Tell how many lines in the data below contain "apply", using one number as the whole reply.

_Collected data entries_

BEGIN

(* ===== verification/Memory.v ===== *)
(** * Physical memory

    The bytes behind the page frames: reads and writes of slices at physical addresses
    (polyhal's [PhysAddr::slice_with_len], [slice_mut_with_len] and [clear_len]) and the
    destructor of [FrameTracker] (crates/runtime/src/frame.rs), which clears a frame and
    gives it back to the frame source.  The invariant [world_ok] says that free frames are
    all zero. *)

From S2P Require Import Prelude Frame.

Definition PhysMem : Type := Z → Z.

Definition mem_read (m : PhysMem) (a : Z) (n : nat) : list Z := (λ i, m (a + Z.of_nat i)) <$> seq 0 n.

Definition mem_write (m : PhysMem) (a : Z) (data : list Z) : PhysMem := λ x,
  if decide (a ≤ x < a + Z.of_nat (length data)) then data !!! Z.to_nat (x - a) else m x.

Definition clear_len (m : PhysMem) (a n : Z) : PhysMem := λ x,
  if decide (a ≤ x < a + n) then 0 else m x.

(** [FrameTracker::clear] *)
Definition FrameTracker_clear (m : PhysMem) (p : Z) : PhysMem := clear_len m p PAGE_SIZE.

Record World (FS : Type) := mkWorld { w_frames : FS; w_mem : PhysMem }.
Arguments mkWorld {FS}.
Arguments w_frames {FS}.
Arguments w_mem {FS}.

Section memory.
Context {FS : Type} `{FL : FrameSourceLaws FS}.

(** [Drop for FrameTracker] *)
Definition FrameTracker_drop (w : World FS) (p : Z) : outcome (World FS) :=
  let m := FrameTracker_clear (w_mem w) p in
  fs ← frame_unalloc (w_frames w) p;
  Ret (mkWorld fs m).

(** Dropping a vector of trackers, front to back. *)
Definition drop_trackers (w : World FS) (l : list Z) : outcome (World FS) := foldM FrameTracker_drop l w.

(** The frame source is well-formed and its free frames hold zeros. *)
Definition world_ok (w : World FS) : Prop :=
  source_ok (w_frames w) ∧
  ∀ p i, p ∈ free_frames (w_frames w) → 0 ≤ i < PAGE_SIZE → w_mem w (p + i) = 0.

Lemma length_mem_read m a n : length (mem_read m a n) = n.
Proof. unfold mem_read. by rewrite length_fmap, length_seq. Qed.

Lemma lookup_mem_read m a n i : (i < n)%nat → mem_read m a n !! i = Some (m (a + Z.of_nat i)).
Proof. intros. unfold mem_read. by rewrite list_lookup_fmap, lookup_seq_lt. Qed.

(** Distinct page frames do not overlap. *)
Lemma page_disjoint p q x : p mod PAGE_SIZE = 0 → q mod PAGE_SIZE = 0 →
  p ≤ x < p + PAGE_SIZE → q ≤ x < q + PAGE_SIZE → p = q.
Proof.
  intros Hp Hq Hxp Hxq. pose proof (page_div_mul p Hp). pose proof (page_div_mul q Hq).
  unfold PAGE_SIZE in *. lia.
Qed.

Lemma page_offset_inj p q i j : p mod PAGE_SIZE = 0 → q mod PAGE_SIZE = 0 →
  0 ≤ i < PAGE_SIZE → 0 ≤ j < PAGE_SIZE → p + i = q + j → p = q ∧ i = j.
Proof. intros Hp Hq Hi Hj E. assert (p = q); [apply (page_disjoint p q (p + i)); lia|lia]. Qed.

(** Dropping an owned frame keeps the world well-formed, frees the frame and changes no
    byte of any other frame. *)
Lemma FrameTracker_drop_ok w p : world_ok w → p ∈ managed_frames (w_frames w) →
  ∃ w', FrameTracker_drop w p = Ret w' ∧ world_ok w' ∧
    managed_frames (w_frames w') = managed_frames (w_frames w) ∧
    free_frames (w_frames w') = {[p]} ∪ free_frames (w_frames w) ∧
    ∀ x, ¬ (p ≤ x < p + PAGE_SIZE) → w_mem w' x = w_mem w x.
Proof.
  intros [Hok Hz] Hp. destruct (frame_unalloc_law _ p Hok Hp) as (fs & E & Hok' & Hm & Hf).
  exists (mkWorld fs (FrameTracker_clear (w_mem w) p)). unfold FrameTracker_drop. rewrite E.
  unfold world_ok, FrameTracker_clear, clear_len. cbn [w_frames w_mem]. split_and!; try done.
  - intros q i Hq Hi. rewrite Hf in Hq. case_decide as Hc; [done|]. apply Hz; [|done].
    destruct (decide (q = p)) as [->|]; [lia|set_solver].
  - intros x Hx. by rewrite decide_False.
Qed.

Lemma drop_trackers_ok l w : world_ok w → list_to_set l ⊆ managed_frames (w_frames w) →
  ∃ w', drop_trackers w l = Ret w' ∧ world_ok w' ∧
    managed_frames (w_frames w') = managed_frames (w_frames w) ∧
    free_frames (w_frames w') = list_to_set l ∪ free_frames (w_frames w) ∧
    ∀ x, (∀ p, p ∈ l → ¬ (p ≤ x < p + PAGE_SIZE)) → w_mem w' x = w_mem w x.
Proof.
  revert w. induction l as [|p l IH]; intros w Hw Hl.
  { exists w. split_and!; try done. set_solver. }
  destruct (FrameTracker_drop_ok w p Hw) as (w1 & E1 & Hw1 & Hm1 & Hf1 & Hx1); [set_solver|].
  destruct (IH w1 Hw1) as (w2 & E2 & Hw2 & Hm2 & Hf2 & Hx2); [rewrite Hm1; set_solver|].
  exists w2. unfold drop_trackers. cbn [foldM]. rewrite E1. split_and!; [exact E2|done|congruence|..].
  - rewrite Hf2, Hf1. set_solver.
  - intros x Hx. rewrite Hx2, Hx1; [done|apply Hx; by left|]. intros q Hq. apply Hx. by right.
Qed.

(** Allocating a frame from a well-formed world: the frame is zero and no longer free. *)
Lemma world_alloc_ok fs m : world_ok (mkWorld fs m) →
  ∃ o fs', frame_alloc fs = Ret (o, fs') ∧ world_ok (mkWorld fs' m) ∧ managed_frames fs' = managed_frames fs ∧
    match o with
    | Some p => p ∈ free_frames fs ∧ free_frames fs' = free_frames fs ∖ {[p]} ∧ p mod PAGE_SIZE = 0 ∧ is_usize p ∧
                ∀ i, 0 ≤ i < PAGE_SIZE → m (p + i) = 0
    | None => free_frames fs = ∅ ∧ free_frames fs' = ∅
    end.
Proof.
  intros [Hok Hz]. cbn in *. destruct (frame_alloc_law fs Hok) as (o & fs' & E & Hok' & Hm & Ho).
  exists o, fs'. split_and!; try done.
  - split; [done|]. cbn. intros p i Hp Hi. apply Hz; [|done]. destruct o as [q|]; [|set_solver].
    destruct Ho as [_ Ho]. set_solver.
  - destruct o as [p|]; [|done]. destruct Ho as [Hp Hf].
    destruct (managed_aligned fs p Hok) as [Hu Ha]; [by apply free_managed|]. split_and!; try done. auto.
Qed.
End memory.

END

_Answer for the task_
5